This week the Environmental Protection Agency took an important step forward. The EPA adopted its first ever rule to limit greenhouse gas emissions from new power plants. According to the Washington Post, “The move could end the construction of conventional coal-fired facilities in the United States.”
This rule would require any new power plant to emit no more than 1,000 pounds of carbon dioxide per megawatt of electricity produced. To put that number in perspective: the average US natural gas plant emits between 800 and 850 pounds of carbon dioxide per megawatt (meeting the standard), while coal plants emit an average of 1,768 pounds of carbon dioxide per megawatt. That means the average coal plant would NOT meet the new standard.

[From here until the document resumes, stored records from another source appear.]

(** * Multi-agent orchestration and consensus engine (ai.py)

    A shallow embedding of the orchestration-and-consensus core of [ai.py]:
    the entropy meter, the model rotator, the consensus assembler and the
    round/agent loop of the [/api/orchestrate] endpoint.

    Modelling conventions.
    - A Python [str] is a Rocq [string]; text-processing functions work on
      its list of characters.  Characters are the code points below 256.
    - A Python [float] is idealised as a real number ([R]) where the
      program orders, selects and bounds; [round(x, 3)] is there rounding
      to the nearest multiple of 1/1000, ties to even.  The values that the
      arithmetic of the assembler produces are those of binary64 numbers;
      the module [Binary64] has the loops of the assembler on them.
    - A Python [dict] is an association list in insertion order, which is
      the order Python iterates a dict in.
    - Exceptions are values of [exn]; code that may raise returns
      [result A].
    - [hashlib], [time], [random] and the HTTP call to the generation
      service are parameters of the orchestration section.
    - A request is processed from its first line to its last without
      another request in between: the global counter of the rotator is
      threaded through the calls of one request. *)

From Stdlib Require Import List String Ascii Bool Arith ZArith Lia.
From Stdlib Require Import Reals Lra Permutation Sorted.
From Stdlib Require Decimal DecimalString DecimalNat DecimalFacts ListSet Finite.
From Stdlib Require Floats Uint63.
Import ListNotations.

Set Implicit Arguments.

(* ------------------------------------------------------------------ *)
(** ** Python runtime: exceptions, dicts, numbers *)

Module Py.

Inductive exn : Type :=
| ZeroDivisionError
| ValueError
| TypeError
| IndexError
| AttributeError
| UnicodeEncodeError
| RequestException (msg : string).

Inductive result (A : Type) : Type :=
| Ok (a : A)
| Raise (e : exn).

Arguments Ok {A} a.
Arguments Raise {A} e.

Definition bind {A B : Type} (c : result A) (k : A -> result B) : result B :=
  match c with
  | Ok a => k a
  | Raise e => Raise e
  end.

(** [str] as a list of characters and back. *)
Definition chars (s : string) : list ascii := list_ascii_of_string s.
Definition str (l : list ascii) : string := string_of_list_ascii l.

(** [len(s)] *)
Definition len (s : string) : nat := List.length (chars s).

(** Insertion-ordered dictionaries. *)
Section Dict.
Variables (K V : Type) (eqb : K -> K -> bool).

Definition dict := list (K * V).

Fixpoint get (d : dict) (k : K) : option V :=
  match d with
  | [] => None
  | (k', v) :: rest => if eqb k' k then Some v else get rest k
  end.

(** [d.get(k, default)] *)
Definition get_default (d : dict) (k : K) (default : V) : V :=
  match get d k with
  | Some v => v
  | None => default
  end.
(** * Indoor positioning from RSSI readings: a verification development

    A shallow embedding of the position-estimation core of the repository
    ([config.py], [position_estimator.py], [fingerprint_engine.py],
    [web_track.py], with the interpolation of [realtime_track.py] and the
    simulated scanner of [ble_scanner.py]) and proofs of its specification.

    Conventions of the embedding.
    - Python floats are idealised as the real numbers [R]: [10 ** x] is
      [Rpower 10 x], [math.sqrt] is [sqrt], comparisons are the decidable
      order of [R].  Rounding error, overflow and NaN are outside the model.
    - A Python [dict] that is iterated is an association list in insertion
      order ([dict_set] is item assignment); a [dict] that is only looked up
      is a [gmap].
    - Exceptions are explicit: code that can raise lives in the [result]
      monad, and [a / b] with a run-time divisor is the checked [py_div].
    - Mutable list objects live in a store ([heap]) and are named by
      locations, so that aliasing is visible. *)

From Stdlib Require Import Reals Lra Lia ZArith.
From stdpp Require Import gmap strings list sorting.

(** ** Decidable order on the reals, in stdpp's [Decision] style *)

#[global] Instance Rlt_decision : RelDecision Rlt := Rlt_dec.
#[global] Instance Rle_decision : RelDecision Rle := Rle_dec.
#[global] Instance Rgt_decision : RelDecision Rgt := Rgt_dec.
#[global] Instance Rge_decision : RelDecision Rge := Rge_dec.
#[global] Instance Req_decision : EqDecision R := Req_dec_T.

(** ** Exceptions *)

Inductive exn : Type :=
  | KeyError (key : string)
  | ZeroDivisionError
  | IndexError
  | TypeError.

Inductive result (A : Type) : Type :=
  | Ok (a : A)
  | Raise (e : exn).
Arguments Ok {A} a.
Arguments Raise {A} e.

#[global] Instance result_ret : MRet result := fun _ a => Ok a.
#[global] Instance result_bind : MBind result := fun _ _ f m =>
  match m with
  | Ok a => f a
  | Raise e => Raise e
  end.

(** [try: body except: handler] *)
Definition try_except {A} (body : result A) (handler : exn → result A) : result A :=
  match body with
  | Ok a => Ok a
  | Raise e => handler e
  end.

(** Python's true division [a / b]. *)
Definition py_div (a b : R) : result R :=
  if decide (b = 0%R) then Raise ZeroDivisionError else Ok (a / b)%R.

(** Monadic left fold: a [for] loop whose body may raise. *)
Fixpoint foldM {A B} (f : B → A → result B) (acc : B) (l : list A) : result B :=
  match l with
  | [] => Ok acc
  | x :: l' => acc' ← f acc x; foldM f acc' l'
  end.

(** [l[i]] for a non-negative index, and [l[-1]]. *)
Definition py_index {A} (l : list A) (i : nat) : result A :=
  match l !! i with
  | Some x => Ok x
  | None => Raise IndexError
  end.

Definition py_last {A} (l : list A) : result A :=
  match last l with
  | Some x => Ok x
  | None => Raise IndexError
  end.

(** [sum(l)]: the running total starts at 0 and adds from the left. *)
Definition py_sum (l : list R) : R := foldl Rplus 0%R l.

(** ** Extended reals: [float('inf')] next to finite values *)

Inductive xreal : Type :=
  | Fin (r : R)
  | PInf.

Definition xlt (a b : xreal) : Prop :=
  match a, b with
  | Fin x, Fin y => (x < y)%R
  | Fin _, PInf => True
  | PInf, _ => False
  end.

#[global] Instance xlt_decision : RelDecision xlt.
Proof.
  intros [x|] [y|]; simpl; [apply Rlt_dec | left; exact I | right; tauto | right; tauto].
Defined.

#[global] Instance xreal_eq_dec : EqDecision xreal.
Proof. solve_decision. Defined.

(** ** Insertion-ordered dictionaries *)

(** [d[k] = v]: an existing key keeps its place, a new key goes last. *)
Fixpoint dict_set {V} (k : string) (v : V) (d : list (string * V)) : list (string * V) :=
  match d with
  | [] => [(k, v)]
  | (k', v') :: d' =>
      if decide (k = k') then (k, v) :: d' else (k', v') :: dict_set k v d'
  end.

(** [d.get(k)] *)
Fixpoint dict_get {V} (k : string) (d : list (string * V)) : option V :=
  match d with
  | [] => None
  | (k', v') :: d' => if decide (k = k') then Some v' else dict_get k d'
  end.

(** ** Stable sorting by a key, as [list.sort(key=...)] and [sorted] do

    Python's sort is stable; for a total preorder on keys the stably sorted
    arrangement of a list is unique, so insertion sort computes the same
    list as the library's merge sort. *)

Section StableSort.
Context {A K : Type} (key : A → K) (lt : K → K → Prop) `{!RelDecision lt}.

(** [x] stood before every element of [l]: it goes before the first
    element whose key is not strictly smaller. *)
Fixpoint insert_sorted (x : A) (l : list A) : list A :=
  match l with
  | [] => [x]
  | y :: l' =>
      if decide (lt (key y) (key x)) then y :: insert_sorted x l'
      else x :: y :: l'
  end.

Fixpoint sort_by (l : list A) : list A :=
  match l with
  | [] => []
  | x :: l' => insert_sorted x (sort_by l')
  end.
End StableSort.

(** [l[:k]] for any integer [k] (a negative [k] counts from the end). *)
Definition py_prefix {A} (k : Z) (l : list A) : list A :=
  if decide (0 ≤ k)%Z then take (Z.to_nat k) l
  else take (length l - Z.to_nat (- k)) l.
(** The file holds the array ["cuentas"]: [load_config] returns it, and
    start-up fails on the lookup. *)
Lemma startup_outcomes_witness :
  load_config ScriptedStartup.py ScriptedStartup.sin_variables
    (Some (inr (JArray [JString "cuentas"])))
  = inr (JArray [JString "cuentas"])
  /\ startup ScriptedStartup.py ScriptedStartup.sin_variables
       (Some (inr (JArray [JString "cuentas"])))
     = inl (TypeError "indices must be integers").
Proof.
  exact (proj1 (proj2 (proj2 (proj2
           (startup_outcomes ScriptedStartup.py ScriptedStartup.sin_variables
              (Some (inr (JArray [JString "cuentas"])))))))
           (JArray [JString "cuentas"]) eq_refl
           (or_introl (ex_intro _ [JString "cuentas"] eq_refl)) eq_refl).
Defined.

(** ** The credential steps *)



(** The service is returned without a write of the token file exactly
    when the token file is present and holds valid credentials; then neither
    a refresh nor the local flow has run.  In every other pass that returns
    the service, the token file has been written. *)
Theorem token_written_unless_valid (env : AuthEnv) (client_file token_file : string) :
  snd (credential_steps env client_file token_file) = None ->
  let evs := fst (credential_steps env client_file token_file) in
  (writes evs = [] <->
   path_exists env token_file = true
   /\ exists c, from_authorized_user_file env token_file = inr c
                /\ cred_valid c = true)
  /\ (writes evs = [] -> refreshes evs + flows evs = 0).
Proof.
  cbv zeta.
  unfold credential_steps, obtain_and_build, write_and_build.
  destruct (path_exists env token_file).
  - destruct (from_authorized_user_file env token_file) as [e | c]; [discriminate |].
    destruct (cred_valid c) eqn:Hvalid.
    + cbn. intros _. split; [| reflexivity].
      split; [| reflexivity]. intros _. split; [reflexivity | now exists c].
    + assert (Hno : ~ (true = true
                       /\ exists c0 : credentials_t,
                            inr c = @inr exn credentials_t c0
                            /\ cred_valid c0 = true))
        by (intros [_ [c0 [H Hv]]]; congruence).
      destruct (cred_expired c && cred_refresh_token c).
      * destruct (refresh env c) as [e | c']; [discriminate |].
        destruct (write_text env token_file (cred_json c')); [discriminate |].
        cbn. intros _. split; [split |]; try discriminate. intros H. now destruct Hno.
      * destruct (run_local_server env client_file) as [e | c']; [discriminate |].
        destruct (write_text env token_file (cred_json c')); [discriminate |].
        cbn. intros _. split; [split |]; try discriminate. intros H. now destruct Hno.
  - destruct (run_local_server env client_file) as [e | c']; [discriminate |].
    destruct (write_text env token_file (cred_json c')); [discriminate |].
    cbn. intros _. split; [split |]; try discriminate. intros [H _]. discriminate.
Qed.

Lemma token_written_unless_valid_witness :
  credential_steps
    (ScriptedAuth.env ScriptedAuth.stored_expired (inr ScriptedAuth.refreshed))
    "credentials.json" "token_penal.json"
  = ([ ALoad "token_penal.json"; APrint "[auth] Refrescando token…"; ARefresh;
       AWrite "token_penal.json" "{refreshed}"; ABuild ], None)
  /\ (writes
        (fst (credential_steps
                (ScriptedAuth.env ScriptedAuth.stored_expired
                   (inr ScriptedAuth.refreshed))
                "credentials.json" "token_penal.json")) = [] ->
      refreshes
        (fst (credential_steps
                (ScriptedAuth.env ScriptedAuth.stored_expired
                   (inr ScriptedAuth.refreshed))
                "credentials.json" "token_penal.json"))
      + flows
          (fst (credential_steps
                  (ScriptedAuth.env ScriptedAuth.stored_expired
                     (inr ScriptedAuth.refreshed))
                  "credentials.json" "token_penal.json")) = 0).
Proof.
  split; [reflexivity |].
  exact (proj2 (token_written_unless_valid
                  (ScriptedAuth.env ScriptedAuth.stored_expired
                     (inr ScriptedAuth.refreshed))
                  "credentials.json" "token_penal.json" eq_refl)).
Defined.

(** A refresh is tried exactly for stored credentials that are not valid,
    are expired and hold a refresh token; the local flow runs exactly when
    there is no token file or the stored credentials are not valid and
    cannot be refreshed. *)
Theorem refresh_or_flow (env : AuthEnv) (client_file token_file : string) :
  let evs := fst (credential_steps env client_file token_file) in
  (refreshes evs = 1 <->
   path_exists env token_file = true
   /\ exists c, from_authorized_user_file env token_file = inr c
                /\ cred_valid c = false
                /\ cred_expired c && cred_refresh_token c = true)
  /\ (flows evs = 1 <->
      path_exists env token_file = false
      \/ exists c, from_authorized_user_file env token_file = inr c
                   /\ cred_valid c = false
                   /\ cred_expired c && cred_refresh_token c = false).
Proof.
  cbv zeta.
  unfold credential_steps, obtain_and_build, write_and_build.
  destruct (path_exists env token_file).
  - destruct (from_authorized_user_file env token_file) as [e | c] eqn:Hload.
    + cbn. split; split; try discriminate.
      * intros [_ [c [H _]]]. discriminate.
      * intros [H | [c [H _]]]; discriminate.
    + destruct (cred_valid c) eqn:Hvalid.
      * cbn. split; split; try discriminate.
        -- intros [_ [c0 [H [Hv _]]]]. congruence.
        -- intros [H | [c0 [H [Hv _]]]]; congruence.
      * destruct (cred_expired c && cred_refresh_token c) eqn:Hcan.
        -- destruct (refresh env c) as [e | c'];
             [| destruct (write_text env token_file (cred_json c'))];
             cbn; (split; split; try discriminate; try reflexivity;
                   [ intros _; split; [reflexivity | exists c; auto]
                   | intros [H | [c0 [H [_ Hc]]]]; congruence ]).
        -- destruct (run_local_server env client_file) as [e | c'];
             [| destruct (write_text env token_file (cred_json c'))];
             cbn; (split; split; try discriminate; try reflexivity;
                   [ intros [_ [c0 [H [_ Hc]]]]; congruence
                   | intros _; right; exists c; auto ]).
  - destruct (run_local_server env client_file) as [e | c'];
      [| destruct (write_text env token_file (cred_json c'))];
      cbn; (split; split; try discriminate; try reflexivity;
            [ intros [H _]; discriminate | intros _; now left ]).
Qed.

(** When the refresh of stored credentials raises, the exception leaves
    the credential steps: the local flow is not tried in its place, and the
    token file is left as it was. *)
Theorem failed_refresh_is_final (env : AuthEnv) (client_file token_file : string)
    (c : credentials_t) (e : exn) :
  path_exists env token_file = true ->
  from_authorized_user_file env token_file = inr c ->
  cred_valid c = false ->
  cred_expired c && cred_refresh_token c = true ->
  refresh env c = inl e ->
  credential_steps env client_file token_file
  = ([ALoad token_file; APrint "[auth] Refrescando token…"; ARefresh], Some e).
Proof.
  intros Hexists Hload Hvalid Hcan Hrefresh.
  unfold credential_steps, obtain_and_build.
  now rewrite Hexists, Hload, Hvalid, Hcan, Hrefresh.
Qed.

Of course it’s great news for all of us that the construction of new coal plants in the US will be next to impossible. However, none of the country’s current coal plants will be affected by this new rule – and there are a lot of them. The Clean Air Act requires the EPA to examine and regulate plants on a case-by-case basis, which means many current coal plants will continue functioning as they always have, emitting harmful toxins and greenhouse gases into our air.
MPIRG applauds the EPA for finally regulating coal plant emissions, and we thank our Senator Klobuchar for her February 9 speech in support of Clean Air Act regulations. But we can all do even better. We must stand up to Big Coal to pave the way for the radical change in our energy sources that is required for a clean and healthy future for Americans.